Top Posters In This Topic

Guest MrFill
If specs aren't important then why would we need all new machines ?

For the new games that are coming out

 

If you're happy playing Space Invaders on an old Atari 2600, then play it

 

The newer games come out on the new consoles, and tend not to come out on the older ones, so if you want to play them you HAVE to buy the newer machines

 

Add to this the fact that the newer generation of games are going to use online gaming a LOT more, so if your console isn't capable of going online, you won't be playing those - then again, if you don't have a broadband connection, you won't be playing them anyway

Link to comment
Share on other sites

Guest MrFill
Play any back catalogue game you want ?

As long as you download it

 

All electronics have forced obsolescence, look at anything, it'll eventually be replaced:

Dial phones replaced with tone phones

Cordless phones replaces with higher frequency ones (now at 5.8Ghz)

Mobile/Cell phones now at 3G, and still expected to get better

Betamax made obsolete by VHS

VHS slowly being made obsolete with Tivo and the like or DVD-RAM

Vinyl records replaced by CDs

Tape/CD walkman replaced by MP3 players

 

I could go on, but just about anything you buy now will eventually be obsolete, it's the way of technology - so you can't just point at consoles/PCs, because it it's the way it goes with technological advancements

 

Or would you rather still be using an 8 Track player in your car? :P

Link to comment
Share on other sites

Guest MrFill

The point was that everything becomes obsolete, so buying a new console because the last one is obsolete is part of the business

 

Take the PS1 and PS2 - their life cycles were incredible for a console, especially considering that the PS2 will still be going strong for at least another 1-2 years after the PS3 is out

 

If you don't want to upgrade, you don't have to, you can stay playing your older games and be happy with it, but (as I said before) don't expect any of the newest games

Link to comment
Share on other sites

Guest voice of reason
Yes well, there would be a lot less piracy if we were charged fair price for games.

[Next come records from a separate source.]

(** C8.  [HasDrift == (len(Drifts) > 0)] holds of every report after each
    operation: of the empty report made by [NewDriftReport]; of any
    report after [AddDrift]; of the report [CompareInstances] assembles;
    and of the report [Detector.DetectDrift] returns, whichever of its
    three paths is taken.  Both comparisons do return a report. *)
Theorem HasDrift_iff_drifts :
  (∀ id, report_ok (domain_models.NewDriftReport id)) ∧
  (∀ drift r, report_ok (domain_models.AddDrift drift r)) ∧
  (∀ ord d a e,
     ∃ r, services.CompareInstances ord d (Some a) (Some e) = Ok r ∧
          report_ok r) ∧
  (∀ fm ord d actual expected,
     ∃ r, detector.DetectDrift fm ord d actual expected = Ok r ∧
          detector_report_ok r).
Proof.
  split; [done|]. split; [apply AddDrift_ok|]. split.
  - intros ord d a e.
    destruct (CompareInstances_total ord d a e) as [r Hr].
    exists r. split; [done|].
    unfold services.CompareInstances in Hr.
    destruct (services.compareStruct _ _ _ _ _ _) as [ds| |];
      [|done..].
    cbn [mbind outcome_bind] in Hr. injection Hr as <-.
    by apply foldl_AddDrift_ok.
  - intros fm ord d actual expected.
    destruct (DetectDrift_total fm ord d actual expected) as [r Hr].
    exists r. split; [done|].
    destruct actual as [a|], expected as [e|];
      [|by injection Hr as <-..].
    unfold detector.DetectDrift in Hr.
    destruct (detector.compareStruct _ _ _ _ _ _ _) as [ds| |];
      [|done..].
    cbn [mbind outcome_bind] in Hr. by injection Hr as <-.
Qed.

End has_drift.

(** ** One configuration is nil *)

Section one_side_nil.
Import reflect.

(** C4, the code at the failing inputs.  The claim asks for one [Added]
    drift (observed side present) or one [Removed] drift (declared side
    present) at the root path, carrying the present configuration.  When
    exactly one of the two configurations is nil, [DetectDrift] does
    append exactly one drift at the root path, but its kind is [Modified]
    whichever side is present, and neither the actual nor the expected
    value is attached.  The report carries the present side's instance ID
    and [HasDrift] is true. *)
Theorem DetectDrift_one_nil fm ord d (c : models.InstanceConfig.t) :
  detector.DetectDrift fm ord d (Some c) None
  = Ok {| detector.InstanceID := models.InstanceConfig.InstanceID c;
          detector.HasDrift := true;
          detector.Drifts := [oneSideNil] |} ∧
  detector.DetectDrift fm ord d None (Some c)
  = Ok {| detector.InstanceID := models.InstanceConfig.InstanceID c;
          detector.HasDrift := true;
          detector.Drifts := [oneSideNil] |}.
Proof. done. Qed.
(** Over a fold the status is the last one defined, in arrival order. *)
Lemma concat_status_fold a cs :
  Tool.status (foldl (Tool.concat (spec_helpers mo)) a cs) =
  last (omap Tool.status (a :: cs)).
Proof.
  revert a. induction cs as [|c cs IH]; intros a.
  - simpl. by destruct (Tool.status a).
  - cbn [foldl]. rewrite IH.
    change (omap ?f (?x :: ?l)) with
      (match f x with Some y => y :: omap f l | None => omap f l end).
    change (omap ?f (?x :: ?l)) with
      (match f x with Some y => y :: omap f l | None => omap f l end).
    cbv beta. simpl Tool.status. unfold spec_mergeStatus.
    destruct (Tool.status c) as [t|], (Tool.status a) as [s|]; done.
Qed.

End SpecConcatFacts.

(** C1, counterexample: two texts and a part list, and a map, a string and
    a map under one key, each merged in the two groupings. *)
Lemma concat_not_associative :
  Tool.content
    (Tool.concat sample_helpers (Tool.concat sample_helpers frag_J frag_adore) frag_image)
    = Some (ContentParts [text_part "Jadore"; image_part]) ∧
  Tool.content
    (Tool.concat sample_helpers frag_J (Tool.concat sample_helpers frag_adore frag_image))
    = Some (ContentParts [text_part "J"; text_part "adore"; image_part]) ∧
  Tool.additional_kwargs
    (Tool.concat sample_helpers (Tool.concat sample_helpers frag_kw_in frag_kw_str) frag_kw_out)
    = {[ "usage" := VMap {[ "out" := VNum 5 ]} ]} ∧
  Tool.additional_kwargs
    (Tool.concat sample_helpers frag_kw_in (Tool.concat sample_helpers frag_kw_str frag_kw_out))
    = {[ "usage" := VMap {[ "in" := VNum 3; "out" := VNum 5 ]} ]} ∧
  Tool.concat sample_helpers (Tool.concat sample_helpers frag_J frag_adore) frag_image ≠
  Tool.concat sample_helpers frag_J (Tool.concat sample_helpers frag_adore frag_image).
Proof.
  split; [by vm_compute|]. split; [by vm_compute|].
  split; [by vm_compute|]. split; [by vm_compute|].
  intros Heq. apply (f_equal Tool.content) in Heq. vm_compute in Heq.
  discriminate.
Qed.
(** * AdvanceValves: PO/SO reconciliation scripts

    A shallow embedding of [script.py] (class [DocumentProcessor]) and
    [script2.py] (class [ValveProcessor]) together with the properties that
    the design document states about them.

    Conventions of the model.
    - A Python [str] is a Rocq [string]; the text functions work on its
      characters ([list ascii]).  The model is exact on ASCII text, which is
      what the processed documents contain: [upper], [\s], [\d], [\b] and
      case-insensitive matching are the ASCII ones.
    - A Python [set] of [str] is a [gset string], a [defaultdict(set)] is a
      [gmap string (gset string)] read with a default.
    - A Python [float] is a primitive binary64 float.
    - [re] patterns are written as regular-expression syntax trees and run by
      a backtracking matcher that lists the successful continuations of a
      position in the order in which [re] tries them.
    - A Python exception is [None] in an [option] result. *)

From Stdlib Require Import ZArith NArith Ascii String List Bool Lia.
From Stdlib Require Import PrimFloat SpecFloat FloatOps FloatAxioms.
From stdpp Require Import base option list gmap strings pretty.

Set Warnings "-inexact-float".

Local Open Scope string_scope.
Local Open Scope nat_scope.
Local Open Scope list_scope.

Abbreviation chars := list_ascii_of_string.
Abbreviation str := string_of_list_ascii.

(** ** Python built-ins on text *)
Module Py.

Definition code (c : ascii) : nat := nat_of_ascii c.

(** [str.isspace] on one ASCII character; also the class [\s]. *)
Definition is_space (c : ascii) : bool :=
  let n := code c in
  (((9 <=? n) && (n <=? 13)) || ((28 <=? n) && (n <=? 32)))%nat.

Definition is_digit (c : ascii) : bool :=
  let n := code c in ((48 <=? n) && (n <=? 57))%nat.

Definition is_lower (c : ascii) : bool :=
  let n := code c in ((97 <=? n) && (n <=? 122))%nat.

Definition is_upper (c : ascii) : bool :=
  let n := code c in ((65 <=? n) && (n <=? 90))%nat.

(** The class [\w], used by [\b]. *)
Definition is_word (c : ascii) : bool :=
  is_digit c || is_lower c || is_upper c || (code c =? 95)%nat.

Definition upper_char (c : ascii) : ascii :=
  if is_lower c then ascii_of_nat (code c - 32) else c.

Definition lower_char (c : ascii) : ascii :=
  if is_upper c then ascii_of_nat (code c + 32) else c.

Definition upper (s : list ascii) : list ascii := map upper_char s.
Definition lower (s : list ascii) : list ascii := map lower_char s.

Fixpoint lstrip (s : list ascii) : list ascii :=
  match s with
  | c :: s' => if is_space c then lstrip s' else s
  | [] => []
  end.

I point you to http://www.fairplay-campaign.co.uk/ (which ya'll have probably forgotten all about by now)

This simply isn't true. Piracy killed the floppy disc format, and had a huge hand in the destruction of the entire microcomputer market in the early 1990s. Games on average then cost 20 quid.

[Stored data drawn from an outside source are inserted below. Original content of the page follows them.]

(** * Appointment routes: calendar / ledger synchronisation

    A shallow embedding of [src/routes/appointmentRoutes.js], of the guard
    [src/middleware/authMiddleware.js] that every protected route runs first,
    and of the [Appointment] table of the [init] migration.

    The Google Calendar client, the Prisma client, [jsonwebtoken] and the
    JavaScript [Date] object are the collaborators of this code.  They are
    modelled as capabilities acting on an explicit [World]: each call is
    appended to a trace, may be made to reject, and otherwise reads or
    updates the part of the world it owns.  The handlers themselves are
    written in a small state-and-exception monad, one bind per [await].

    What the capabilities are taken to do:
    - [events.list] answers, in one piece, the events whose time range
      meets the window, recurring series expanded and the answer ordered
      by start time when the query asks for it;
    - [events.get] rejects when the calendar stores no event under the id
      (the client turns the 404 of the service into a rejected promise),
      and otherwise answers with the event in [data];
    - [events.update] replaces the stored event by the resource it is sent;
    - the Prisma calls follow the table of the migration, and treat a
      property that is [undefined] as absent: no value in [data], no
      condition in [where]; an INSERT that the table turns down for its
      foreign key has taken its value of the [id] sequence all the same;
    - a timestamp string is represented by the time it denotes. *)

From Stdlib Require Import ZArith String Ascii Bool.
From stdpp Require Import base tactics option list sorting numbers.

Local Open Scope string_scope.
Local Open Scope Z_scope.

(** ** Strings

    A string is the sequence of the bytes of its UTF-8 encoding.
    [toUpperCase] follows [String.prototype.toUpperCase] on the characters
    whose upper-case form is one ASCII letter: the letters a..z, and the
    two characters outside ASCII that have such a form, dotless i (U+0131,
    bytes C4 B1) with I and long s (U+017F, bytes C5 BF) with S.  Every
    other character is kept as it is.  That is exact for the test the
    routes make of the result: the few other characters whose upper-case
    form holds a letter of AVAILABLE hold it next to a character that no
    occurrence of the token has there (FI, FL, A before a modifier). *)

Definition upper_ascii (c : ascii) : ascii :=
  let n := nat_of_ascii c in
  if Nat.leb 97 n && Nat.leb n 122 then ascii_of_nat (n - 32) else c.

(** The upper-case form of the character that the bytes [c], [d] encode,
    where it is an ASCII letter. *)
Definition upper_two_bytes (c d : ascii) : option ascii :=
  if Ascii.eqb c (ascii_of_nat 196) && Ascii.eqb d (ascii_of_nat 177) then Some "I"%char
  else if Ascii.eqb c (ascii_of_nat 197) && Ascii.eqb d (ascii_of_nat 191) then Some "S"%char
  else None.

Fixpoint toUpperCase (s : string) : string :=
  match s with
  | EmptyString => EmptyString
  | String c r =>
      match r with
      | EmptyString => String (upper_ascii c) EmptyString
      | String d r' =>
          match upper_two_bytes c d with
          | Some u => String u (toUpperCase r')
          | None => String (upper_ascii c) (toUpperCase r)
          end
      end
  end.

(** The bytes that open and that close such a pair, and the last byte of a
    string. *)
Definition opens (c : ascii) : bool :=
  Ascii.eqb c (ascii_of_nat 196) || Ascii.eqb c (ascii_of_nat 197).

Definition closes (d : ascii) : bool :=
  Ascii.eqb d (ascii_of_nat 177) || Ascii.eqb d (ascii_of_nat 191).

Fixpoint last_byte (s : string) : option ascii :=
  match s with
  | EmptyString => None
  | String c r => match last_byte r with Some x => Some x | None => Some c end
  end.

(** [String.prototype.startsWith] and [String.prototype.includes]. *)
Fixpoint startsWith (s t : string) {struct t} : bool :=
  match t, s with
  | EmptyString, _ => true
  | String _ _, EmptyString => false
  | String b t', String a s' => if Ascii.eqb a b then startsWith s' t' else false
  end.

Fixpoint includes (s t : string) : bool :=
  startsWith s t ||
  match s with
  | EmptyString => false
  | String _ r => includes r t
  end.

(** [String.prototype.substring(n)]: the string without its first [n]
    characters. *)
Fixpoint substring_from (n : nat) (s : string) : string :=
  match n, s with
  | O, _ => s
  | S _, EmptyString => EmptyString
  | S n', String _ r => substring_from n' r
  end.

(** [h.startsWith('Bearer ') ? h.substring(7) : h] *)
Definition bearer_token (authHeader : string) : string :=
  if startsWith authHeader "Bearer " then substring_from 7 authHeader else authHeader.

(** [x || ''] on an optional string. *)
Definition or_empty (x : option string) : string :=
  match x with
  | Some s => s
  | None => ""
  end.

(** The test both the listing and the booking route apply to a label:
    [(summary || '').toUpperCase().includes('AVAILABLE')]. *)
Definition AVAILABLE_TOKEN : string := "AVAILABLE".

Definition marks_available (summary : option string) : bool :=
  includes (toUpperCase (or_empty summary)) AVAILABLE_TOKEN.

(** What the specification calls a case-insensitive substring match of a
    token in a label: some contiguous part of the label equals the token up
    to the case of its letters. *)
Definition ci_substring (tok label : string) : Prop :=
  exists pre mid post : string,
    label = append pre (append mid post) /\ toUpperCase mid = toUpperCase tok.

(** ** Data model *)

(** Time.  An instant is a number of milliseconds since the epoch; a
    timestamp string is represented by the value it denotes: a date-time by
    its instant, a date-only value by its day number. *)
Definition Instant := Z.

Definition MS_PER_DAY : Z := 86400000.

Inductive IsoString :=
| IsoDateTime (ms : Z)
| IsoDate (day : Z).

(** [new Date(x)]: [None] is the Invalid Date that [new Date(undefined)]
    yields; a date-only string denotes midnight UTC of its day. *)
Definition new_Date (x : option IsoString) : option Instant :=
  match x with
  | Some (IsoDateTime ms) => Some ms
  | Some (IsoDate day) => Some (day * MS_PER_DAY)
  | None => None
  end.

(** The [start] / [end] value of a calendar event. *)
Record EventDateTime := mkEventDateTime {
  date : option Z;
  dateTime : option Z;
  timeZone : option string
}.

(** [x.dateTime || x.date] *)
Definition dateTime_or_date (x : EventDateTime) : option IsoString :=
  match dateTime x with
  | Some ms => Some (IsoDateTime ms)
  | None => option_map IsoDate (date x)
  end.

(** A calendar event (a slot).  [other] holds every property of the remote
    representation that this code never looks at, by name. *)
Record Event := mkEvent {
  event_id : string;
  summary : option string;
  start : option EventDateTime;
  end_ : option EventDateTime;
  other : list (string * string)
}.

(** [{ ...event, summary: s }] *)
Definition with_summary (event : Event) (s : string) : Event :=
  {| event_id := event_id event;
     summary := Some s;
     start := start event;
     end_ := end_ event;
     other := other event |}.

(** The remote calendar: single events, and recurring series with their
    occurrences. *)
Inductive Entry :=
| Single (e : Event)
| Series (master : Event) (occurrences : list Event).

Definition Calendar := list Entry.

(** The ledger: table [Appointment] of the migration. *)
Inductive AppointmentStatus := AVAILABLE | BOOKED | CANCELLED.

Record Appointment := mkAppointment {
  appt_id : Z;
  startTime : Instant;
  endTime : Instant;
  status : AppointmentStatus;
  googleEventId : option string;
  patientId : option Z;
  createdAt : Instant
}.

Inductive UserRole := PATIENT | ADMIN | CAREGIVER.

Record User := mkUser {
  user_id : Z;
  fullName : option string;
  dateOfBirth : option Instant;
  role : UserRole
}.

#[global] Instance AppointmentStatus_eq_dec : EqDecision AppointmentStatus.
Proof. solve_decision. Defined.
#[global] Instance UserRole_eq_dec : EqDecision UserRole.
Proof. solve_decision. Defined.
#[global] Instance string_eq_dec' : EqDecision string := String.string_dec.
#[global] Instance EventDateTime_eq_dec : EqDecision EventDateTime.
Proof. solve_decision. Defined.
#[global] Instance Event_eq_dec : EqDecision Event.
Proof. solve_decision. Defined.
#[global] Instance Appointment_eq_dec : EqDecision Appointment.
Proof. solve_decision. Defined.

(** ** Requests and responses *)

Record Request := mkRequest {
  headers_authorization : option string;
  params_eventId : string;
  query_code : option string;
  userId : option Z;
  user : option User
}.

(** [req.user = user] *)
Definition set_user (req : Request) (u : User) : Request :=
  {| headers_authorization := headers_authorization req;
     params_eventId := params_eventId req;
     query_code := query_code req;
     userId := userId req;
     user := Some u |}.

Inductive JsonBody :=
| JsonEvents (events : list Event)
| JsonAppointment (a : Appointment)
| JsonAppointments (rows : list Appointment)
| JsonMessage (message : string).

(** [res.status(n).send(text)], [res.status(n).json(v)] (status 200 when the
    code calls [res.json] directly) and [res.redirect(url)]. *)
Inductive Response :=
| Send (code : Z) (text : string)
| Json (code : Z) (v : JsonBody)
| Redirect (url : string).

(** The failure kinds of the specification, read off the responses of the
    routes: the two 400 answers are told apart by their text. *)
Inductive ErrorKind := UpstreamUnavailable | NotFound | Conflict | Unauthenticated.

Definition error_kind (r : Response) : option ErrorKind :=
  match r with
  | Send 500 _ | Json 500 _ => Some UpstreamUnavailable
  | Send 404 _ => Some NotFound
  | Send 401 _ | Json 401 _ => Some Unauthenticated
  | Send 400 text =>
      if decide (text = "Google calendar is not authorized yet.") then Some UpstreamUnavailable
      else if decide (text = "This slot is not available anymore.") then Some Conflict
      else None
  | _ => None
  end.

(** ** The world the routes act on *)

Inductive OrderBy := OrderByStartTime | OrderByUpdated.

Record ListQuery := mkListQuery {
  q_calendarId : string;
  timeMin : Instant;
  timeMax : Instant;
  singleEvents : bool;
  orderBy : option OrderBy
}.

(** Arguments of the Prisma calls.  A property that is [undefined] in the
    JavaScript object is [None]: Prisma leaves such a column to its default
    in [data], and puts no condition on it in [where]. *)
Record AppointmentData := mkAppointmentData {
  d_startTime : option Instant;
  d_endTime : option Instant;
  d_status : option AppointmentStatus;
  d_googleEventId : option string;
  d_patientId : option Z
}.

Record AppointmentWhere := mkAppointmentWhere {
  w_googleEventId : option string;
  w_patientId : option Z;
  w_status : option AppointmentStatus
}.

Piracy had a hand in the death of the tape formats, when games at over ten pounds were expensive.

In the days of cart based formats, you were lucky to see prices drop below forty, and sometimes things elevated (sixty quid for Street Fighter two, anyone? Sixty Five for Turok Dinosaur Hunter?) Prices have settled across the board to around thirty-35 pounds right now, less online.

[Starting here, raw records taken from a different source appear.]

Lemma rating_rows_shape :
  forall stars rows acc,
    NoDup (map fst acc ++ map star_key stars) ->
    Forall count_is_natural acc ->
    exists k,
      (k <= List.length stars)%nat /\ (k <= List.length rows)%nat
      /\ map fst (rating_rows stars rows acc)
         = map fst acc ++ firstn k (map star_key stars)
      /\ Forall count_is_natural (rating_rows stars rows acc)
      /\ (Forall row_answers rows ->
          k = Nat.min (List.length stars) (List.length rows)).
Proof.
  assert (Hnone : forall stars rows acc,
             (stars = [] \/ rows = []) ->
             Forall count_is_natural acc ->
             rating_rows stars rows acc = acc ->
             exists k,
               (k <= List.length stars)%nat /\ (k <= List.length rows)%nat
               /\ map fst (rating_rows stars rows acc)
                  = map fst acc ++ firstn k (map star_key stars)
               /\ Forall count_is_natural (rating_rows stars rows acc)
               /\ (Forall row_answers rows ->
                   k = Nat.min (List.length stars) (List.length rows))).
  { intros stars rows acc Hempty Hacc ->. exists 0%nat.
    cbn [firstn]. rewrite app_nil_r.
    repeat split; try lia; try assumption.
    intros _. destruct Hempty as [-> | ->]; cbn; lia. }
  induction stars as [|star stars IH]; intros rows acc Hkeys Hacc.
  - apply Hnone; [now left|assumption|destruct rows; reflexivity].
  - destruct rows as [|li rows];
      [apply Hnone; [now right|assumption|reflexivity]|].
    cbn [map] in Hkeys.
    assert (Hfresh : ~ In (star_key star) (map fst acc)).
    { intros Hin. apply NoDup_remove_2 in Hkeys. apply Hkeys.
      apply in_or_app. now left. }
    assert (Hstep : forall cnt,
               0 <= cnt ->
               exists k,
                 (k <= List.length stars)%nat /\ (k <= List.length rows)%nat
                 /\ map fst (rating_rows stars rows
                                         (dict_set (star_key star) cnt acc))
                    = map fst acc
                        ++ star_key star :: firstn k (map star_key stars)
                 /\ Forall count_is_natural
                           (rating_rows stars rows
                                        (dict_set (star_key star) cnt acc))
                 /\ (Forall row_answers rows ->
                     k = Nat.min (List.length stars) (List.length rows))).
    { intros cnt Hcnt. rewrite dict_set_fresh by exact Hfresh.
      destruct (IH rows (acc ++ [(star_key star, cnt)]))
        as (k & Hk1 & Hk2 & Hmap & Hall & Hmin).
      - rewrite map_app. cbn [map fst]. rewrite <- app_assoc. exact Hkeys.
      - apply Forall_app. split; [assumption|].
        constructor; [exact Hcnt|constructor].
      - exists k. rewrite Hmap, map_app. cbn [map fst].
        rewrite <- app_assoc. repeat split; assumption. }
    cbn [rating_rows]. fold (star_key star).
    destruct (el_find_element li "span.percent") as [cnt_el|e] eqn:Hli.
    + destruct (Hstep (match _int_from_text (_text_or_empty cnt_el) with
                       | Some n => n
                       | None => 0
                       end)) as (k & Hk1 & Hk2 & Hmap & Hall & Hmin).
      { destruct (_int_from_text (_text_or_empty cnt_el)) as [n|] eqn:Hn;
          [exact (_int_from_text_nonneg _ Hn)|lia]. }
      exists (S k). cbn [List.length firstn map].
      repeat split; try lia; try assumption.
      intros Hrows. inversion Hrows; subst. rewrite Hmin by assumption.
      reflexivity.
    + destruct e;
        try (solve [exists 0%nat; cbn [firstn]; rewrite app_nil_r;
                    repeat split; try (cbn; lia); try assumption;
                    intros Hrows; inversion Hrows as [|? ? Hbad]; subst;
                    unfold row_answers in Hbad; rewrite Hli in Hbad;
                    destruct Hbad]).
      destruct (Hstep 0) as (k & Hk1 & Hk2 & Hmap & Hall & Hmin); [lia|].
      exists (S k). cbn [List.length firstn map].
      repeat split; try lia; try assumption.
      intros Hrows. inversion Hrows; subst. rewrite Hmin by assumption.
      reflexivity.
Qed.
(** * Rubric validation and the rubric store of [rubric_helper.py]

    A shallow embedding of the rubric validator ([validate_rubric]), the
    version helper ([increment_version]) and the rubric store
    ([load_rubric_from_file], [save_rubric_to_file], [list_available_rubrics],
    [restore_rubric_version]) of the video analyzer, with the properties its
    design document states about them.

    Conventions of the embedding:
    - a rubric is the JSON document [json.load] returns: [value];
    - a Python [str] is a [string] of code points below 256;
    - a Python [int] is a [Z], a Python [float] a binary64 [float];
    - a raised exception is the [Raise] outcome of [result];
    - the file system is a [store]; what the operating system and the clock
      decide (an I/O failure, the time stamp) is read from an [env];
    - the store is the rubrics directory with its [versions] directory, both
      holding regular files: file names are taken as one path component
      (see [valid_name]), and [Path.glob] refuses a pattern with [**]
      inside a component, as CPython 3.11 and 3.12 do;
    - the interpreter's limit on the number of digits of a conversion between
      [str] and [int] (a run-time setting, 4300 digits by default) is not
      part of the embedding: integers convert at any length. *)

From Stdlib Require Import ZArith Bool Ascii String List.
From Stdlib Require Import DecimalString DecimalPos.
From Stdlib Require Import Floats.PrimFloat Floats.SpecFloat Floats.FloatOps.
From stdpp Require Import base option list strings gmap sorting.

Set Warnings "-inexact-float,-register-all".

Local Open Scope Z_scope.
Local Open Scope string_scope.

(** ** Python values *)

Module Py.

(** The exceptions the modelled code can raise. *)
Inductive exn : Type :=
  | TypeError
  | ValueError
  | AttributeError
  | OverflowError
  | KeyError
  | OSError.

(** The outcome of evaluating a Python expression. *)
Inductive result (A : Type) : Type :=
  | Ok (a : A)
  | Raise (e : exn).
Arguments Ok {A} a.
Arguments Raise {A} e.

Definition bind {A B : Type} (r : result A) (k : A -> result B) : result B :=
  match r with
  | Ok a => k a
  | Raise e => Raise e
  end.

Definition raises {A : Type} (r : result A) : Prop :=
  match r with
  | Ok _ => False
  | Raise _ => True
  end.

(** What [json.load] builds: [None], [bool], [int], [float], [str], [list]
    and [dict] with string keys in insertion order. *)
Inductive value : Type :=
  | VNull
  | VBool (b : bool)
  | VInt (z : Z)
  | VFloat (f : float)
  | VStr (s : string)
  | VList (l : list value)
  | VDict (d : list (string * value)).

Definition dict : Type := list (string * value).

(** [d.get(k)] *)
Fixpoint dict_get (k : string) (d : dict) : option value :=
  match d with
  | [] => None
  | (k', v) :: d' => if String.eqb k k' then Some v else dict_get k d'
  end.

(** [k in d] *)
Definition dict_has (k : string) (d : dict) : bool :=
  match dict_get k d with
  | Some _ => true
  | None => false
  end.

(** [d[k] = v]: an existing key keeps its position, a new one goes last. *)
Fixpoint dict_set (k : string) (v : value) (d : dict) : dict :=
  match d with
  | [] => [(k, v)]
  | (k', v') :: d' =>
      if String.eqb k k' then (k, v) :: d' else (k', v') :: dict_set k v d'
  end.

It is true that the financial success of the games industry as a whole is in a large part due to unit prices over popularity, but prices are reasonable, and there's platinum and second hand games a plenty right now. If you can't afford something that's fine, but no excuse for theft.

Look at it this way. Viewtiful Joe, an absolutely fabulous game was released to critical acclaim on Gamecube in 2003 at the standard RRP- 40 quid. One year later, it was ported and even improved on PS2 for just 20. Copies sold ever? About twelve. Quack, quack oops- you blew it. The fact is that people complain about prices and originality affecting the market, and then when something appears cheap, and without an EA logo, they feel it has to be poor. That's why games won't get cheaper, and frankly the blame can be put as much on the doorstep of the consumer than the publishers. Rant over.

Link to comment
Share on other sites

Guest Feenix

That's a very poor excuse for not lowering prices. If all games became cheaper, which is clearly what i'm saying should be the case, then there would be no hung-ups about quality. I guarentee you that if you surveyed gamers that they'd tell you they think games are overpriced, and would love to pay less.

 

As for Viewtiful Joe, i'll tell you why it sold badly... it's friggin terrible that's why. I'ts one of the dullest games i've had the misfortune of playing.

 

Oh and please don't quote me as saying "specs aren't important"... I didn't say that. what I said was that processing speed isn't that important at this moment in time.

Link to comment
Share on other sites

Guest Anime Otaku
Meteora i LOVED Viewtiful Joe and got them both on my GC. Personally i tend to go online or to rental stores and get them ex rental
Link to comment
Share on other sites

Guest Feenix
Well that's fine but I found it very, very boring. Mind you, I don't like platformers that much... and don't even get me started on side-scrolling platformers.... grr.
Link to comment
Share on other sites

Guest voice of reason

But my point is games have been cheaper across the board and it hasn't made a damned bit of difference. In 1999 Virgin lead a price cut of all full price games from forty pounds to thirty- difference made to piracy- none, in fact it probably increased thanks to the release of Bleem! at around the same time.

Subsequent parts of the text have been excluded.